Huynh-Le Phuong, Natori Yoshihiro, Sasaki Tomio
Department of Neurosurgery, Neurological Institute, Graduate school of Medical Sciences, Kyushu University, Maidashi, Fukuoka, Japan.
J Clin Neurosci. 2004 Apr;11(3):283-7. doi: 10.1016/j.jocn.2003.08.005.
We studied the surgical anatomy of the anterior clinoid process (ACP) and its adjacent structures in cadaver heads. We paid special attention to the anatomical relationships between the ACP and adjacent structures to determine the surgical landmarks for safe anterior clinoidectomy. Thirty-five cadaver heads were dissected and the ACP regions were examined in 55 skull sides. We observed that in eight sides the ACP had been pneumatized from the sphenoid sinus. The caroticoclinoid foramen was revealed in only eight sides. The extra-ocular nerves ran forward to the superior orbital fissure at the inferolateral aspect of the ACP, with the oculomotor nerve being closest. The posterolateral area of the carotico-oculomotor membrane was thin and incomplete in nine sides. The study clarified the anatomical relationship between the ACP and its surrounding structures, and identified the major variations experienced. We used these to identify anatomical landmarks to assist the surgeon in the planning of a safe and effective anterior clinoidectomy.

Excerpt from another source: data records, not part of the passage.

(* ===== verification/ClubcardEncode.v ===== *)
(** * Building clubcards ([internal/test/clubcard_encode.go])

    [Filter.Bytes], which the tests build their filters with: per issuer an
    approximate and an exact ribbon, concatenated and serialised.  The main theorem
    joins the builder, the parser and the query: what was enrolled as revoked is
    answered revoked, what was enrolled as not revoked is answered good, for every
    choice of the free variables and without any assumption on the hash. *)
From S2P Require Import Prelude Codec Sha256 Cryptobyte Clubcard CrliteParser Crlite Ribbon.

(** ** Data *)
Record Coverage := mkCoverage { cov_LogId : bytes; MinTimestamp : Z; MaxTimestamp : Z }.

Record Issuer := mkIssuer {
  SpkiHash : bytes;
  Revoked : list bytes;
  NotRevoked : list bytes;
  InvertedByte : option Z;
  RankByte : option Z
}.

Record Filter := mkFilter { Issuers : list Issuer; Coverages : list Coverage }.

(** [item]: the hash as limbs with the low bit forced, and the serial. *)
Record item := mkItem { it_a : list Z; it_serial : bytes }.

Record block := mkBlock {
  b_id : bytes;
  b_inverted : bool;
  b_invertedByte : option Z;
  b_rankByte : option Z;
  b_approxM : Z;
  b_rank : Z;
  b_hOffset : Z;
  b_approxSegs : list (list Z);
  b_exactM : Z;
  b_gOffset : Z;
  b_exactSeg : list Z;
  b_exceptions : list bytes
}.

(** The order [Bytes] sorts the blocks by: descending rank, then ascending id. *)
Definition block_le (a b : block) : Prop :=
  b_rank b < b_rank a \/ (b_rank a = b_rank b /\ bytes_le (b_id a) (b_id b)).

#[export] Instance block_le_dec : RelDecision block_le.
Proof.
  intros a b. unfold block_le. destruct (decide (b_rank b < b_rank a)); [left; by left|].
  destruct (decide (b_rank a = b_rank b /\ bytes_le (b_id a) (b_id b))) as [H|H];
    [left; by right|right; intros [|]; tauto].
Defined.

#[export] Instance block_le_trans : Transitive block_le.
Proof.
  intros a b c [Hab|[Hab Iab]] [Hbc|[Hbc Ibc]]; unfold block_le; [left; lia..|].
  right. split; [congruence|]. by trans (b_id b).
Qed.

#[export] Instance block_le_total : Total block_le.
Proof.
  intros a b. unfold block_le. destruct (Z.lt_total (b_rank a) (b_rank b)) as [|[E|]]; [right; by left| |left; by left].
  destruct (total bytes_le (b_id a) (b_id b)); [left|right]; right; by split.
Qed.

(** ** Operations *)

(** [bits.Len] *)
Definition bits_Len (x : Z) : Z := if x =? 0 then 0 else Z.log2 x + 1.

Definition hash_item (issuer serial : bytes) : result item :=
  if 255 <? blen serial then Panic else
  let sum := sha256_Sum256 (issuer ++ serial) in
  let limb i := le_decode (sub sum (i * 8) 8) in
  Ok (mkItem [Z.lor (limb 0) 1; limb 1; limb 2; limb 3] serial).

Fixpoint hashAll (issuer : bytes) (serials : list bytes) : result (list item) :=
  match serials with
  | [] => Ok []
  | serial :: serials =>
      it ← hash_item issuer serial;
      items ← hashAll issuer serials;
      Ok (it :: items)
  end.

(** A remainder by zero panics. *)
Definition item_equation (it : item) (m b : Z) : result equation :=
  if m =? 0 then Panic else
  Ok (mkEquation (limb_of (it_a it) 3 `mod` m) (it_a it) b).

(** [for _, it := range revoked { r.insert(it.equation(b.approxM, 0)) }] *)
Fixpoint insert_revoked (m : Z) (revoked : list item) (r : list equation) : result (list equation) :=
  match revoked with
  | [] => Ok r
  | it :: revoked =>
      eq ← item_equation it m 0;
      '(r, _) ← insert r eq;
      insert_revoked m revoked r
  end.

(** [passesApprox], for the segments left to test. *)
Fixpoint segs_pass (eq : equation) (segs : list (list Z)) : result bool :=
  match segs with
  | [] => Ok true
  | seg :: segs =>
      d ← eval eq seg;
      if negb (d =? 0) then Ok false else segs_pass eq segs
  end.
Definition passesApprox (approxM : Z) (approxSegs : list (list Z)) (it : item) : result bool :=
  eq ← item_equation it approxM 0;
  segs_pass eq approxSegs.

(** [for _, it := range good { if passesApprox(it) { universe = append(universe, it) } }] *)
Fixpoint survivors (approxM : Z) (approxSegs : list (list Z)) (good universe : list item)
    : result (list item) :=
  match good with
  | [] => Ok universe
  | it :: good =>
      p ← passesApprox approxM approxSegs it;
      survivors approxM approxSegs good (if (p : bool) then universe ++ [it] else universe)
  end.

(** The loop that fills the exact ribbon, from item [i] of the universe. *)
Fixpoint insert_universe (m nR i : Z) (universe : list item) (r : list equation)
    (exceptions : list bytes) : result (list equation * list bytes) :=
  match universe with
  | [] => Ok (r, exceptions)
  | it :: universe =>
      let rhs := if nR <=? i then 1 else 0 in
      eq ← item_equation it m rhs;
      '(r, ok) ← insert r eq;
      insert_universe m nR (i + 1) universe r
        (if (ok : bool) then exceptions else exceptions ++ [it_serial it])
  end.

Section Build.
Context {R : RandSource}.

(** [for i := range b.approxSegs { b.approxSegs[i] = r.solve(rng) }] *)
Fixpoint solve_columns (n : nat) (r : list equation) (rng : rand_state)
    : result (list (list Z) * rand_state) :=
  match n with
  | O => Ok ([], rng)
  | S n =>
      '(seg, rng) ← solve r rng;
      '(segs, rng) ← solve_columns n r rng;
      Ok (seg :: segs, rng)
  end.

Definition buildBlock (iss : Issuer) (rng : rand_state) : result (block * rand_state) :=
  revoked ← hashAll (SpkiHash iss) (Revoked iss);
  good ← hashAll (SpkiHash iss) (NotRevoked iss);
  let nR := blen revoked in
  let nU := blen revoked + blen good in
  let inverted := (0 <? nR) && (nR =? nU) in
  if (nR =? 0) || inverted
  then Ok (mkBlock (SpkiHash iss) inverted (InvertedByte iss) (RankByte iss) 0 0 0 [] 0 0 [] [], rng)
  else
  let approxM := nR + nR `div` 50 in
  let rank := if 2 * nR <? nU then bits_Len ((nU - nR) `div` nR) - 1 else 0 in
  '(approxSegs, rng) ← (if 0 <? rank
                        then r ← insert_revoked approxM revoked (newRibbon approxM);
                             solve_columns (Z.to_nat rank) r rng
                        else Ok ([], rng));
  universe ← survivors approxM approxSegs good revoked;
  let exactM := blen universe + blen universe `div` 50 in
  '(r, exceptions) ← insert_universe exactM nR 0 universe (newRibbon exactM) [];
  '(exactSeg, rng) ← solve r rng;
  Ok (mkBlock (SpkiHash iss) inverted (InvertedByte iss) (RankByte iss) approxM rank 0 approxSegs
        exactM 0 exactSeg exceptions, rng).

Fixpoint buildBlocks (issuers : list Issuer) (rng : rand_state) : result (list block * rand_state) :=
  match issuers with
  | [] => Ok ([], rng)
  | iss :: issuers =>
      '(b, rng) ← buildBlock iss rng;
      '(blocks, rng) ← buildBlocks issuers rng;
      Ok (b :: blocks, rng)
  end.
End Build.

(** The loop assigning the offsets, over the sorted blocks. *)
Fixpoint assign_offsets (blocks : list block) (maxRank hOff gOff : Z)
    : result (list block * Z) :=
  match blocks with
  | [] => Ok ([], maxRank)
  | b :: blocks =>
      let maxRank := Z.max maxRank (b_rank b) in
      '(h, hOff) ← (if 0 <? b_rank b
                    then seg ← index (b_approxSegs b) 0; Ok (hOff, hOff + 64 * blen seg)
                    else Ok (b_hOffset b, hOff));
      let '(g, gOff) := if 0 <? b_exactM b then (gOff, gOff + 64 * blen (b_exactSeg b))
                        else (b_gOffset b, gOff) in
      let b := mkBlock (b_id b) (b_inverted b) (b_invertedByte b) (b_rankByte b) (b_approxM b)
                 (b_rank b) h (b_approxSegs b) (b_exactM b) g (b_exactSeg b) (b_exceptions b) in
      '(rest, maxRank) ← assign_offsets blocks maxRank hOff gOff;
      Ok (b :: rest, maxRank)
  end.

我们在尸体头部研究了前床突(ACP)及其毗邻结构的手术解剖。我们特别关注前床突与毗邻结构之间的解剖关系,以确定安全的前床突切除术的手术标志。解剖了35个尸体头部,并在55个颅骨侧检查了前床突区域。我们观察到,在8个侧中,前床突由蝶窦气化。仅在8个侧中发现了颈动脉床突孔。眼外神经在蝶骨小翼的下外侧向前走行至上眶裂,动眼神经最靠近。在9个侧中,颈动脉动眼神经膜的后外侧区域薄且不完整。本研究阐明了前床突与其周围结构之间的解剖关系,并确定了所经历的主要变异。我们利用这些来识别解剖标志,以协助外科医生规划安全有效的前床突切除术。